Crandall was charged in the case involving the death of Trevor Wakefield.
She and the state had reached an agreement where she pleaded to count two of her charges, which were fleeing and eluding, with the state recommending probation.
Prior to the sentencing, a pre-sentence report was issued that showed a criminal history score of E.
There was a possibility Crandall could have been sentenced to 60 days in the county jail.
Crandall's attorney asked the court to follow the plea bargain and place her on probation because Crandall is pregnant and has a scheduled c-section in October. She also said Crandall had been drug free since the incident. She said while Crandall was at the shooting, she was not the shooter, and she ended up having the keys thrown to her so she drove. Crandall, who is living in Wichita, also is working for Independent Living.
Satterfield went on to ask Crandall some questions about her personal life, first asking about any children.
Crandall has two children. Her 13-year-old son is in custody of his father and she is going to court to get joint custody. She has custody of her 5 year old.
"What brought you to El Dorado that day?" Satterfield asked.
Crandall said her family is from here.
"Convince me why I shouldn't take you into custody today and have you serve 60 days," Satterfield continued.
"I'm pregnant," replied Crandall. "I help take care of an older lady through my work who has one leg and she can't get around too well. I want to get my son back."
"Do you believe you have appreciated the gravity of the whole nature of the situation?" Satterfield asked. "You have a fairly extensive record even though it's mainly misdemeanors, which concerns me how well you are going to do on probation. It causes me to think you need more than just probation or what some might view as a hand slap because of the overall seriousness of these charges and the fact that apparently you have been on probation numerous times."

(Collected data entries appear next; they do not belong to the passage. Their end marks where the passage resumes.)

(* ===== verification/GoPath.v ===== *)
(** * Slash-separated paths: the functions of package path/filepath the driver calls

    On the driver's platform the separator is the slash and there are no volume names.
    The functions are lexical; they are defined on the list of path elements. *)

From S2P Require Import Prelude GoStrings GoErrors.

Local Open Scope stdpp_scope.

Definition slash : ascii := "/"%char.

Definition IsAbs (path : string) : bool := HasPrefix path "/".

(** ** Clean *)

(** One element against the elements kept so far, in reverse order. *)
Definition clean_step (rooted : bool) (kept : list string) (x : string) : list string :=
  if decide (x = "" \/ x = ".") then kept else
  if decide (x = "..") then
    match kept with
    | y :: kept' => if decide (y = "..") then x :: kept else kept'
    | [] => if rooted then [] else [x]
    end
  else x :: kept.

Definition clean_elems (rooted : bool) (l : list string) : list string :=
  rev (fold_left (clean_step rooted) l []).

(** The elements of a path after cleaning. *)
Definition elems (path : string) : list string :=
  clean_elems (IsAbs path) (split_on slash path).

Definition render (rooted : bool) (l : list string) : string :=
  if rooted then "/" +:+ Join l "/" else
  match l with [] => "." | _ => Join l "/" end.

Definition Clean (path : string) : string := render (IsAbs path) (elems path).

(** ** Dir and Join *)

(** The path up to and including its last slash. *)
Fixpoint upto_slash (s : string) : string :=
  match s with
  | EmptyString => ""
  | String a t =>
      if contains_byte slash t then String a (upto_slash t)
      else if byte_eqb a slash then "/" else ""
  end.

Definition Dir (path : string) : string := Clean (upto_slash path).

(** filepath.Base: the last element, without trailing slashes. *)
Fixpoint trim_slashes (rev_path : string) : string :=
  match rev_path with
  | String a t => if byte_eqb a slash then trim_slashes t else rev_path
  | EmptyString => EmptyString
  end.

Fixpoint until_slash (s : string) : string :=
  match s with
  | String a t => if byte_eqb a slash then EmptyString else String a (until_slash t)
  | EmptyString => EmptyString
  end.

Definition Base (path : string) : string :=
  if bool_decide (path = "") then "." else
  let last := String.rev (until_slash (trim_slashes (String.rev path))) in
  if bool_decide (last = "") then "/" else last.

Example bases : map Base [""; "/"; "a"; "/a/b"; "/a/b//"; "a/"] = ["."; "/"; "a"; "b"; "b"; "a"].
Proof. by vm_compute. Qed.

(** filepath.Join of two elements. *)
Definition path_Join (a b : string) : string :=
  if decide (a = "") then (if decide (b = "") then "" else Clean b)
  else Clean (a +:+ "/" +:+ b).

(** ** Rel *)

Fixpoint strip_common (base targ : list string) : list string * list string :=
  match base, targ with
  | b :: base', t :: targ' =>
      if decide (b = t) then strip_common base' targ' else (base, targ)
  | _, _ => (base, targ)
  end.

(** filepath.Rel for an absolute target, which a relative base cannot reach. *)
Definition Rel (base targ : string) : result string :=
  if negb (IsAbs base) then
    Err (ENew ("Rel: can't make " +:+ targ +:+ " relative to " +:+ base)) else
  if decide (Clean targ = Clean base) then Ok "." else
  let '(b, t) := strip_common (elems base) (elems targ) in
  Ok (Join (map (fun _ => "..") b ++ t) "/").

(** ** Facts about splitting and joining *)

Lemma split_on_ne sep s : split_on sep s <> [].
Proof. destruct s; simpl; [done|]. case_goal; done. Qed.

Lemma split_on_no_sep sep s x : x ∈ split_on sep s -> contains_byte sep x = false.
Proof.
  revert x. induction s as [|a s IH]; intros x; simpl.
  - by intros ->%list_elem_of_singleton.
  - destruct (byte_eqb a sep) eqn:Ea.
    + intros [->|Hx]%elem_of_cons; [done|auto].
    + destruct (split_on sep s) as [|y l]; intros [->|Hx]%elem_of_cons; simpl.
      * rewrite byte_eqb_sym, Ea. done.
      * by apply elem_of_nil in Hx.
      * rewrite byte_eqb_sym, Ea. apply IH. set_solver.
      * apply IH. set_solver.
Qed.

Lemma split_on_concat sep x s :
  split_on sep (x +:+ String sep s) = split_on sep x ++ split_on sep s.
Proof.
  induction x as [|a x IH]; [simpl; by rewrite byte_eqb_refl|].
  change (String a x +:+ String sep s) with (String a (x +:+ String sep s)). simpl. rewrite IH.
  destruct (byte_eqb a sep); [done|]. destruct (split_on sep x) eqn:Ex; [by destruct (split_on_ne sep x)|done].
Qed.

Lemma split_on_Join_words sep l :
  l <> [] -> split_on sep (Join l (String sep "")) = concat (map (split_on sep) l).
Proof.
  induction l as [|x [|y l] IH]; intros Hne; [done|by simpl; rewrite app_nil_r|].
  change (Join (x :: y :: l) (String sep ""))
    with (x +:+ String sep (Join (y :: l) (String sep ""))).
  by rewrite split_on_concat, IH.
Qed.

Lemma split_on_app sep x s :
  contains_byte sep x = false ->
  split_on sep (x +:+ String sep s) = x :: split_on sep s.
Proof.
  induction x as [|a x IH]; intros Hx; simpl.
  - by rewrite byte_eqb_refl.
  - simpl in Hx. apply orb_false_iff in Hx as [Ha Hx].
    change (String a x +:+ String sep s) with (String a (x +:+ String sep s)). simpl.
    rewrite byte_eqb_sym, Ha, IH by done. done.
Qed.

Lemma split_on_whole sep x : contains_byte sep x = false -> split_on sep x = [x].
Proof.
  induction x as [|a x IH]; intros Hx; simpl; [done|].
  simpl in Hx. apply orb_false_iff in Hx as [Ha Hx]. by rewrite byte_eqb_sym, Ha, IH.
Qed.

Lemma split_on_Join sep l :
  l <> [] -> Forall (fun x => contains_byte sep x = false) l ->
  split_on sep (Join l (String sep "")) = l.
Proof.
  induction l as [|x [|y l] IH]; intros Hne Hl; [done| |].
  - apply Forall_cons_iff in Hl as [Hx _]. by apply split_on_whole.
  - apply Forall_cons_iff in Hl as [Hx Hl]. 
    change (Join (x :: y :: l) (String sep ""))
      with (x +:+ String sep (Join (y :: l) (String sep ""))).
    rewrite split_on_app by done. by rewrite IH.
Qed.

(** ** Cleaned element lists *)

(** What [clean_step] keeps, in reverse order: names, and leading parent references only
    in a relative path. *)
Inductive kept_ok (rooted : bool) : list string -> Prop :=
| kept_nil : kept_ok rooted []
| kept_name x kept : x <> "" -> x <> "." -> x <> ".." -> contains_byte slash x = false ->
    kept_ok rooted kept -> kept_ok rooted (x :: kept)
| kept_up kept : rooted = false -> Forall (fun y => y = "..") kept ->
    kept_ok rooted kept -> kept_ok rooted (".." :: kept).

Lemma clean_step_ok rooted kept x :
  contains_byte slash x = false -> kept_ok rooted kept -> kept_ok rooted (clean_step rooted kept x).
Proof.
  intros Hx Hk. unfold clean_step. destruct (decide (x = "" \/ x = ".")) as [|H1]; [done|].
  destruct (decide (x = "..")) as [->|H2].
  - destruct Hk as [|y kept Hy1 Hy2 Hy3 Hy4 Hk|kept Hr Hup Hk].
    + destruct rooted eqn:Er; [constructor|]. by apply kept_up; [|constructor|constructor].
    + by rewrite decide_False.
    + rewrite decide_True by done. apply kept_up; [done|by constructor|by apply kept_up].
  - by apply kept_name; auto.
Qed.

Lemma clean_elems_ok rooted l :
  Forall (fun x => contains_byte slash x = false) l ->
  kept_ok rooted (fold_left (clean_step rooted) l []).
Proof.
  assert (forall kept, kept_ok rooted kept -> Forall (fun x => contains_byte slash x = false) l ->
    kept_ok rooted (fold_left (clean_step rooted) l kept)) as Hgen; [|apply Hgen; constructor].
  induction l as [|x l IH]; intros kept Hk Hl; simpl; [done|].
  apply Forall_cons_iff in Hl as [Hx Hl]. apply IH; [|done]. by apply clean_step_ok.
Qed.

(** Cleaning keeps a list that is clean already. *)
Lemma clean_elems_again rooted kept :
  kept_ok rooted kept -> clean_elems rooted (rev kept) = rev kept.
Proof.
  intros Hk. unfold clean_elems. f_equal. induction Hk as [|x kept H1 H2 H3 _ _ IH|kept -> Hup _ IH].
  - done.
  - simpl. rewrite fold_left_app, IH. simpl. unfold clean_step.
    rewrite decide_False, decide_False; [done|done|by intros [|]].
  - simpl. rewrite fold_left_app, IH. simpl. unfold clean_step. simpl.
    destruct Hup as [|y kept -> _]; [done|]. by rewrite decide_True.
Qed.

Lemma elems_kept path : exists kept, kept_ok (IsAbs path) kept /\ elems path = rev kept.
Proof.
  exists (fold_left (clean_step (IsAbs path)) (split_on slash path) []). split; [|done].
  apply clean_elems_ok, list.Forall_forall. intros x. apply split_on_no_sep.
Qed.

Lemma kept_no_slash rooted kept :
  kept_ok rooted kept -> Forall (fun x => contains_byte slash x = false) (rev kept).
Proof.
  intros Hk. apply Forall_rev. induction Hk; constructor; auto.
Qed.

Lemma kept_ne rooted kept x : kept_ok rooted kept -> x ∈ rev kept -> x <> "".
Proof.
  intros Hk Hx. rewrite list_elem_of_In, <-in_rev, <-list_elem_of_In in Hx. induction Hk as [|y kept ? _ _ _ _ IH|kept _ _ _ IH].
  - by apply elem_of_nil in Hx.
  - apply elem_of_cons in Hx as [->|Hx]; auto.
  - apply elem_of_cons in Hx as [->|Hx]; auto.
Qed.

Lemma IsAbs_slash s : IsAbs (String slash s) = true.
Proof. by destruct s. Qed.

Lemma IsAbs_other a s : a <> slash -> IsAbs (String a s) = false.
Proof.
  intros Ha. destruct (IsAbs (String a s)) eqn:E; [|done].
  apply HasPrefix_spec in E as [t Ht]. injection Ht as Ht _. by destruct Ha.
Qed.

(** The kind and the elements of a rendered path. *)
Lemma render_IsAbs rooted kept : kept_ok rooted kept -> IsAbs (render rooted (rev kept)) = rooted.
Proof.
  intros Hk. unfold render. destruct rooted; [apply IsAbs_slash|].
  pose proof (kept_no_slash _ _ Hk) as Hs. pose proof (fun x => kept_ne _ _ x Hk) as Hne.
  destruct (rev kept) as [|x l]; [done|].
  apply Forall_cons_iff in Hs as [Hs _].
  destruct x as [|a x]; [by destruct (Hne ""); [apply list_elem_of_here|]|].
  assert (a <> slash) as Ha by (by intros ->).
  destruct l; simpl Join; by apply IsAbs_other.
Qed.

Lemma elems_render rooted kept : kept_ok rooted kept -> elems (render rooted (rev kept)) = rev kept.
Proof.
  intros Hk. unfold elems. rewrite (render_IsAbs _ _ Hk). rewrite <-(clean_elems_again _ _ Hk) at 2.
  pose proof (kept_no_slash _ _ Hk) as Hs. unfold render.
  destruct (rev kept) as [|x l] eqn:El; [by destruct rooted|].
  assert (split_on slash (Join (x :: l) "/") = x :: l) as Hsplit by (by apply split_on_Join).
  destruct rooted; [|by rewrite Hsplit].
  change ("/" +:+ Join (x :: l) "/") with ("" +:+ String slash (Join (x :: l) "/")).
  by rewrite split_on_app, Hsplit by done.
Qed.

Lemma Clean_facts path :
  Clean (Clean path) = Clean path /\ IsAbs (Clean path) = IsAbs path
  /\ elems (Clean path) = elems path.
Proof.
  destruct (elems_kept path) as (kept & Hk & Hel).
  pose proof (render_IsAbs _ _ Hk) as Habs. pose proof (elems_render _ _ Hk) as Helems.
  assert (Clean path = render (IsAbs path) (rev kept)) as -> by (unfold Clean; by rewrite Hel).
  rewrite Habs, Helems, Hel. split_and!; [|done..]. unfold Clean. by rewrite Habs, Helems.
Qed.

(** ** Properties *)

(** Clean is idempotent, keeps whether a path is absolute, and the path it returns has
    the same elements: none empty, none a dot, and parent references only at the front of
    a relative path. *)
Theorem Clean_idempotent path :
  Clean (Clean path) = Clean path
  /\ IsAbs (Clean path) = IsAbs path /\ elems (Clean path) = elems path
  /\ kept_ok (IsAbs path) (rev (elems path)).
Proof.
  destruct (Clean_facts path) as (H1 & H2 & H3). split_and!; [done..|].
  destruct (elems_kept path) as (kept & Hk & ->). by rewrite rev_involutive.
Qed.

She pointed out she could have Crandall serve 60 days.
"My question is has this had an impact on you to change your way of thinking or your view?" Satterfield asked.

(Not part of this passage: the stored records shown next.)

(* ===== verification/GoTime.v ===== *)
(** * Durations and instants as text: the functions of package time the end-to-end asset calls

    A duration is a number of nanoseconds in 64 bits. Duration.String, Duration.Round and
    ParseDuration follow the standard library step by step; the one floating-point
    expression of ParseDuration is computed with the binary64 arithmetic of SpecFloat. *)

From Stdlib Require Import SpecFloat.
From S2P Require Import Prelude GoStrings GoErrors Runtime.

Local Open Scope stdpp_scope.
Local Open Scope Z_scope.

Definition Microsecond : Z := 1000.
Definition Hour : Z := 60 * Minute.

(** ** 64-bit arithmetic *)

Definition min_int64 : Z := - 2 ^ 63.
Definition max_int64 : Z := 2 ^ 63 - 1.

(** A result in two's complement. *)
Definition wrap_int64 (z : Z) : Z := (z + 2 ^ 63) mod 2 ^ 64 - 2 ^ 63.

(** ** Duration.String *)

Definition digit (n : Z) : ascii := ascii_of_N (Z.to_N (48 + n)).

(** fmtFrac: the fraction of [v] over 10^[prec] without trailing zeros, in front of
    [tail]; then the integer part. [print] tells whether a digit has been written. *)
Fixpoint fmtFrac (prec : nat) (v : Z) (print : bool) (tail : string) : string * Z :=
  match prec with
  | O => (if print then String "." tail else tail, v)
  | S prec =>
      let d := v mod 10 in
      let print := print || negb (d =? 0) in
      fmtFrac prec (v / 10) print (if print then String (digit d) tail else tail)
  end.

Definition micro_unit : string := String "194" (String "181" "s").

Definition Duration_String (d : Z) : string :=
  let u := Z.abs d in
  let body :=
    if u <? Second then
      if u =? 0 then "0s"
      else if u <? Microsecond then let '(f, v) := fmtFrac 0 u false "ns" in itoa v +:+ f
      else if u <? Millisecond then let '(f, v) := fmtFrac 3 u false micro_unit in itoa v +:+ f
      else let '(f, v) := fmtFrac 6 u false "ms" in itoa v +:+ f
    else
      let '(f, s) := fmtFrac 9 u false "s" in
      let secs := itoa (s mod 60) +:+ f in
      let m := s / 60 in
      if 0 <? m then
        let mins := itoa (m mod 60) +:+ "m" +:+ secs in
        let h := m / 60 in
        if 0 <? h then itoa h +:+ "h" +:+ mins else mins
      else secs in
  if d <? 0 then String "-" body else body.

(** Duration.Round: to the nearest multiple, halves away from zero. *)
Definition Round (d m : Z) : Z :=
  if m <=? 0 then d else
  let r := Z.rem d m in
  if d <? 0 then
    let r := - r in
    if r + r <? m then d + r
    else let d1 := wrap_int64 (d - m + r) in if d1 <? d then d1 else min_int64
  else
    if r + r <? m then d - r
    else let d1 := wrap_int64 (d + m - r) in if d <? d1 then d1 else max_int64.

(** ** ParseDuration *)

Definition is_digit (a : ascii) : bool := byte_in 48 57 a.
Definition digit_value (a : ascii) : Z := byte_code a - 48.

(** leadingInt: the value of the leading digits, or [None] beyond 2^63, and the rest. *)
Fixpoint leadingInt (x : Z) (s : string) : option (Z * string) :=
  match s with
  | EmptyString => Some (x, s)
  | String c t =>
      if negb (is_digit c) then Some (x, s)
      else if 2 ^ 63 / 10 <? x then None
      else
        let y := x * 10 + digit_value c in
        if 2 ^ 63 <? y then None else leadingInt y t
  end.

(** leadingFraction: the digits as a number, how many of them it holds, and the rest;
    digits beyond 63 bits are dropped. *)
Fixpoint leadingFraction (x : Z) (k : nat) (overflow : bool) (s : string) : Z * nat * string :=
  match s with
  | EmptyString => (x, k, s)
  | String c t =>
      if negb (is_digit c) then (x, k, s)
      else if overflow then leadingFraction x k true t
      else if (2 ^ 63 - 1) / 10 <? x then leadingFraction x k true t
      else
        let y := x * 10 + digit_value c in
        if 2 ^ 63 <? y then leadingFraction x k true t else leadingFraction y (S k) false t
  end.

(** float64 of a non-negative integer. *)
Definition float64 (n : Z) : spec_float := binary_normalize 53 1024 n 0 false.

(** Conversion to uint64: the integer part. *)
Definition float_to_Z (f : spec_float) : Z :=
  match f with
  | S754_finite false m e => Z.shiftl (Zpos m) e
  | _ => 0
  end.

(** uint64(float64(f) * (float64(unit) / scale)) for the scale 10^k, which is exact. *)
Definition fraction_of (f unit : Z) (k : nat) : Z :=
  float_to_Z (SFmul 53 1024 (float64 f) (SFdiv 53 1024 (float64 unit) (float64 (10 ^ Z.of_nat k)))).

Definition unitMap (u : string) : option Z :=
  if bool_decide (u = "ns") then Some 1
  else if bool_decide (u = "us") || bool_decide (u = micro_unit)
          || bool_decide (u = String "206" (String "188" "s")) then Some Microsecond
  else if bool_decide (u = "ms") then Some Millisecond
  else if bool_decide (u = "s") then Some Second
  else if bool_decide (u = "m") then Some Minute
  else if bool_decide (u = "h") then Some Hour
  else None.

(** The unit: everything up to a digit or a dot. *)
Fixpoint unit_text (s : string) : string :=
  match s with
  | EmptyString => ""
  | String c t => if byte_eqb c "." || is_digit c then "" else String c (unit_text t)
  end.

(** The loop over the terms; [None] is an invalid duration. A turn takes at least one byte,
    so the length of the text is enough fuel. *)
Fixpoint duration_terms (fuel : nat) (d : Z) (s : string) : option Z :=
  match fuel with
  | O => None
  | S fuel =>
      match s with
      | EmptyString => Some d
      | String c _ =>
          if negb (byte_eqb c "." || is_digit c) then None else
          match leadingInt 0 s with
          | None => None
          | Some (v, s1) =>
              let pre := negb (String.length s =? String.length s1)%nat in
              let '(f, k, s2, post) :=
                match s1 with
                | String c1 t1 =>
                    if byte_eqb c1 "." then
                      let '(f, k, r) := leadingFraction 0 0 false t1 in
                      (f, k, r, negb (String.length t1 =? String.length r)%nat)
                    else (0, 0%nat, s1, false)
                | EmptyString => (0, 0%nat, s1, false)
                end in
              if negb pre && negb post then None else
              let u := unit_text s2 in
              if bool_decide (u = "") then None else
              let s3 := string_drop (String.length u) s2 in
              match unitMap u with
              | None => None
              | Some unit =>
                  if 2 ^ 63 / unit <? v then None else
                  let v := v * unit in
                  let v' := if 0 <? f then v + fraction_of f unit k else v in
                  if (0 <? f) && (2 ^ 63 <? v') then None else
                  let d := (d + v') mod 2 ^ 64 in
                  if 2 ^ 63 <? d then None else duration_terms fuel d s3
              end
          end
      end
  end.

Definition ParseDuration (s : string) : option Z :=
  let '(neg, body) :=
    match s with
    | String c t => if byte_eqb c "-" then (true, t) else if byte_eqb c "+" then (false, t) else (false, s)
    | EmptyString => (false, s)
    end in
  if bool_decide (body = "0") then Some 0
  else if bool_decide (body = "") then None
  else
    match duration_terms (S (String.length body)) 0 body with
    | None => None
    | Some d => if neg then Some (- d) else if 2 ^ 63 - 1 <? d then None else Some d
    end.

(** ** Instants *)

(** The date of a day counted from 1 January 1970: year, month, day. *)
Definition civil (days : Z) : Z * Z * Z :=
  let z := days + 719468 in
  let era := z / 146097 in
  let doe := z mod 146097 in
  let yoe := (doe - doe / 1460 + doe / 36524 - doe / 146096) / 365 in
  let doy := doe - (365 * yoe + yoe / 4 - yoe / 100) in
  let mp := (5 * doy + 2) / 153 in
  let day := doy - (153 * mp + 2) / 5 + 1 in
  let month := if mp <? 10 then mp + 3 else mp - 9 in
  (yoe + era * 400 + (if month <=? 2 then 1 else 0), month, day).

(** A non-negative number with at least [width] digits. *)
Definition zero_padded (width : nat) (n : Z) : string :=
  let s := itoa n in
  foldr (fun _ acc => String "0" acc) s (seq 0 (width - String.length s)).

(** t.UTC().Format(time.RFC3339) of an instant in nanoseconds from 1970, for the years of
    four digits and more. *)
Definition RFC3339 (t : Z) : string :=
  let secs := t / Second in
  let '(year, month, day) := civil (secs / 86400) in
  let s := secs mod 86400 in
  zero_padded 4 year +:+ "-" +:+ zero_padded 2 month +:+ "-" +:+ zero_padded 2 day +:+ "T"
    +:+ zero_padded 2 (s / 3600) +:+ ":" +:+ zero_padded 2 (s / 60 mod 60) +:+ ":"
    +:+ zero_padded 2 (s mod 60) +:+ "Z".

(** ** Facts *)

(** Rounding answers the nearest multiple, when the neighbours fit in 64 bits. *)
Lemma Round_nearest d m :
  0 < m -> min_int64 + m <= d -> d + m <= max_int64 ->
  (m | Round d m) /\ 2 * Z.abs (Round d m - d) <= m.
Proof.
  intros Hm Hlo Hhi. unfold Round. destruct (Z.leb_spec m 0); [lia|].
  pose proof (Z.quot_rem' d m) as Hq. assert (wrap_int64 (d - m + - Z.rem d m) = d - m - Z.rem d m \/ 0 <= d) as Hw1.
  { destruct (Z.lt_ge_cases d 0) as [Hd|]; [left|by right].
    pose proof (Z.rem_bound_pos_neg d m Hm (Z.lt_le_incl _ _ Hd)). unfold wrap_int64, min_int64, max_int64 in *.
    rewrite Z.mod_small; lia. }
  assert (wrap_int64 (d + m - Z.rem d m) = d + m - Z.rem d m \/ d < 0) as Hw2.
  { destruct (Z.lt_ge_cases d 0) as [|Hd]; [by right|left].
    pose proof (Z.rem_bound_pos d m Hd Hm). unfold wrap_int64, min_int64, max_int64 in *.
    rewrite Z.mod_small; lia. }
  assert (forall k, d - Z.rem d m + k * m = (Z.quot d m + k) * m) as Hk by lia.
  destruct (Z.ltb_spec d 0) as [Hd|Hd].
  - destruct Hw1 as [Hw1|]; [|lia]. pose proof (Z.rem_bound_pos_neg d m Hm (Z.lt_le_incl _ _ Hd)).
    destruct (Z.ltb_spec (- Z.rem d m + - Z.rem d m) m); [split; [exists (Z.quot d m); lia|lia]|].
    rewrite Hw1. destruct (Z.ltb_spec (d - m - Z.rem d m) d); [|lia].
    split; [exists (Z.quot d m + -1); lia|lia].
  - destruct Hw2 as [Hw2|]; [|lia]. pose proof (Z.rem_bound_pos d m Hd Hm).
    destruct (Z.ltb_spec (Z.rem d m + Z.rem d m) m); [split; [exists (Z.quot d m); lia|lia]|].
    rewrite Hw2. destruct (Z.ltb_spec d (d + m - Z.rem d m)); [|lia].
    split; [exists (Z.quot d m + 1); lia|lia].
Qed.

(** ** Concrete values *)

Example duration_texts :
  map Duration_String [0; 1; 1500; 2500000; Second; 90 * Second; 45 * Minute; 2 * Hour; - 1500 * Millisecond]
  = ["0s"; "1ns"; "1.5" +:+ micro_unit; "2.5ms"; "1s"; "1m30s"; "45m0s"; "2h0m0s"; "-1.5s"].
Proof. by vm_compute. Qed.

Example parsed_durations :
  map ParseDuration ["45m"; "1h30m"; "1.5s"; "-2ms"; "0"; ".5h"; "3"; "m"; "1d"; ""; "0.1s"; "2562047h47m16.854775807s"]
  = [Some (45 * Minute); Some (90 * Minute); Some (1500 * Millisecond); Some (- 2 * Millisecond); Some 0;
     Some (30 * Minute); None; None; None; None; Some (100 * Millisecond); Some max_int64].
Proof. by vm_compute. Qed.

Example rounded : map (fun d => Round d Millisecond) [1499999; 1500000; - 1500000; - 1499999; 7]
  = [Millisecond; 2 * Millisecond; - 2 * Millisecond; - Millisecond; 0].
Proof. by vm_compute. Qed.

Example instants :
  map (fun s => RFC3339 (s * Second)) [0; 951782399; 951782400; 1767225599; 4107542399]
  = ["1970-01-01T00:00:00Z"; "2000-02-28T23:59:59Z"; "2000-02-29T00:00:00Z"; "2025-12-31T23:59:59Z";
     "2100-02-28T23:59:59Z"].
Proof. by vm_compute. Qed.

"Yes, your honor," Crandall answered. "I'm trying to get my life back right the way it should be for my kids and for myself."
Satterfield said her view of Crandall throughout the proceedings was it has not had an impact.

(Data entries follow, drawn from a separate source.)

(* ===== verification/GoTabwriter.v ===== *)
(** * Aligned columns: package text/tabwriter as the end-to-end asset uses it

    A writer made by NewWriter(w, 0, 4, 2, ' ', 0): no minimal width, two spaces of
    padding, cells aligned to the left, no flags. Text is written to it, and Flush hands
    the aligned text to the destination. The byte 0xff, which opens an escaped passage,
    occurs in no UTF-8 text and is not treated. *)

From S2P Require Import Prelude GoStrings.

Local Open Scope stdpp_scope.
Local Open Scope nat_scope.

Definition padding : nat := 2.

(** utf8.RuneCountInString on valid UTF-8: the bytes that do not continue a rune. *)
Fixpoint rune_count (s : string) : nat :=
  match s with
  | EmptyString => 0
  | String a t => (if byte_in 128 191 a then 0 else 1) + rune_count t
  end.

Definition htab : ascii := "009"%char.
Definition vtab : ascii := "011"%char.
Definition formfeed : ascii := "012"%char.

(** ** Cells

    A line is the list of its cells; only a cell a tab ends belongs to a column. *)

Definition is_tab (a : ascii) : bool := byte_eqb a htab || byte_eqb a vtab.

Fixpoint cells (s : string) : list string :=
  match s with
  | EmptyString => [""]
  | String a t =>
      if is_tab a then "" :: cells t
      else match cells t with
           | c :: l => String a c :: l
           | [] => [String a ""]
           end
  end.

(** ** Columns *)

(** Whether the line has a cell in the column. *)
Definition in_column (j : nat) (line : list string) : bool := j <? length line - 1.

Fixpoint run_width (j : nat) (lines : list (list string)) : nat :=
  match lines with
  | [] => 0
  | line :: lines =>
      if in_column j line
      then Nat.max (rune_count (nth j line "") + padding) (run_width j lines)
      else 0
  end.

(** The width of the column block around a line: the widest cell of the consecutive lines
    before and after it that have the column. *)
Definition block_width (j : nat) (above : list (list string)) (line : list string)
    (below : list (list string)) : nat :=
  Nat.max (run_width j above) (run_width j (line :: below)).

Fixpoint spaces (n : nat) : string :=
  match n with O => "" | S n => String " " (spaces n) end.

Fixpoint format_cells (j : nat) (width : nat -> nat) (line : list string) : string :=
  match line with
  | [] => ""
  | [c] => c
  | c :: line => c +:+ spaces (width j - rune_count c) +:+ format_cells (S j) width line
  end.

(** [above] holds the lines before, the nearest first. *)
Fixpoint format_lines (above lines : list (list string)) : list string :=
  match lines with
  | [] => []
  | line :: lines =>
      format_cells 0 (fun j => block_width j above line lines) line :: format_lines (line :: above) lines
  end.

(** A form feed ends a line and the blocks above it. *)
Definition tabwriter (text : string) : string :=
  Join (map (fun section => Join (format_lines [] (map cells (split_on newline section))) (String newline ""))
          (split_on formfeed text)) (String newline "").

(** ** Facts *)

(** Two lines of a table whose cells hold no control bytes are aligned. *)
Example aligned :
  tabwriter ("  a" +:+ String htab ("bcd" +:+ String htab ("x" +:+ String newline
    ("  long" +:+ String htab (String htab ("y" +:+ String newline ""))))))
  = "  a     bcd  x" +:+ String newline ("  long       y" +:+ String newline "").
Proof. by vm_compute. Qed.

Lemma spaces_length n : String.length (spaces n) = n.
Proof. induction n; simpl; auto. Qed.

(** Only spaces are added: without its spaces, a formatted line is its cells without theirs. *)
Fixpoint no_spaces (s : string) : string :=
  match s with
  | EmptyString => ""
  | String a t => if byte_eqb a " " then no_spaces t else String a (no_spaces t)
  end.

Lemma no_spaces_app s t : no_spaces (s +:+ t) = no_spaces s +:+ no_spaces t.
Proof. induction s as [|a s IH]; simpl; [done|]. rewrite IH. by destruct (byte_eqb a " "). Qed.

Lemma no_spaces_spaces n : no_spaces (spaces n) = "".
Proof. by induction n. Qed.

Lemma format_cells_content j width line :
  no_spaces (format_cells j width line) = no_spaces (foldr String.append "" line).
Proof.
  revert j. induction line as [|c [|d line] IH]; intros j; [done| |].
  - simpl. by rewrite append_nil_r.
  - change (no_spaces (c +:+ spaces (width j - rune_count c) +:+ format_cells (S j) width (d :: line))
      = no_spaces (c +:+ foldr String.append "" (d :: line))).
    by rewrite !no_spaces_app, no_spaces_spaces, IH.
Qed.

(** Formatting keeps the number and the order of the lines and adds nothing but spaces. *)
Lemma format_lines_content above lines :
  map no_spaces (format_lines above lines) = map (fun line => no_spaces (foldr String.append "" line)) lines.
Proof.
  revert above. induction lines as [|line lines IH]; intros above; [done|]. simpl.
  by rewrite format_cells_content, IH.
Qed.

Page 2 of 2 - "I don't know if it's your nature you get nervous and smile," she said. "I've never gotten the impression you appreciate the gravity of the situation and that someone died. I might be wrong. That might be how you deal with stress."
Crandall said she takes medication, but she can't while she is pregnant.
"I talked about seeing a counselor because it does bug me every day," she said.
Satterfield went on to sentence Crandall to 12 months probation, with the underlying 10-month prison sentence.
"I'm not going to take you into custody today," Satterfield said. "I'm not sure that you've convinced me that you don't deserve it but it wasn't part of the plea agreement and we'll see what happens with your probation and how seriously you take that if you turn your life around."
Crandall was not imposed any fines, but was ordered to pay $550 in attorney fees.
She also is not allowed to use drugs or alcohol and has to get a mental health evaluation. Unless it is an emergency, she cannot get any pain medication for a sore hand or ankle without discussing it with her probation officer. Satterfield also gave her permission to transfer her probation to Sedgwick County.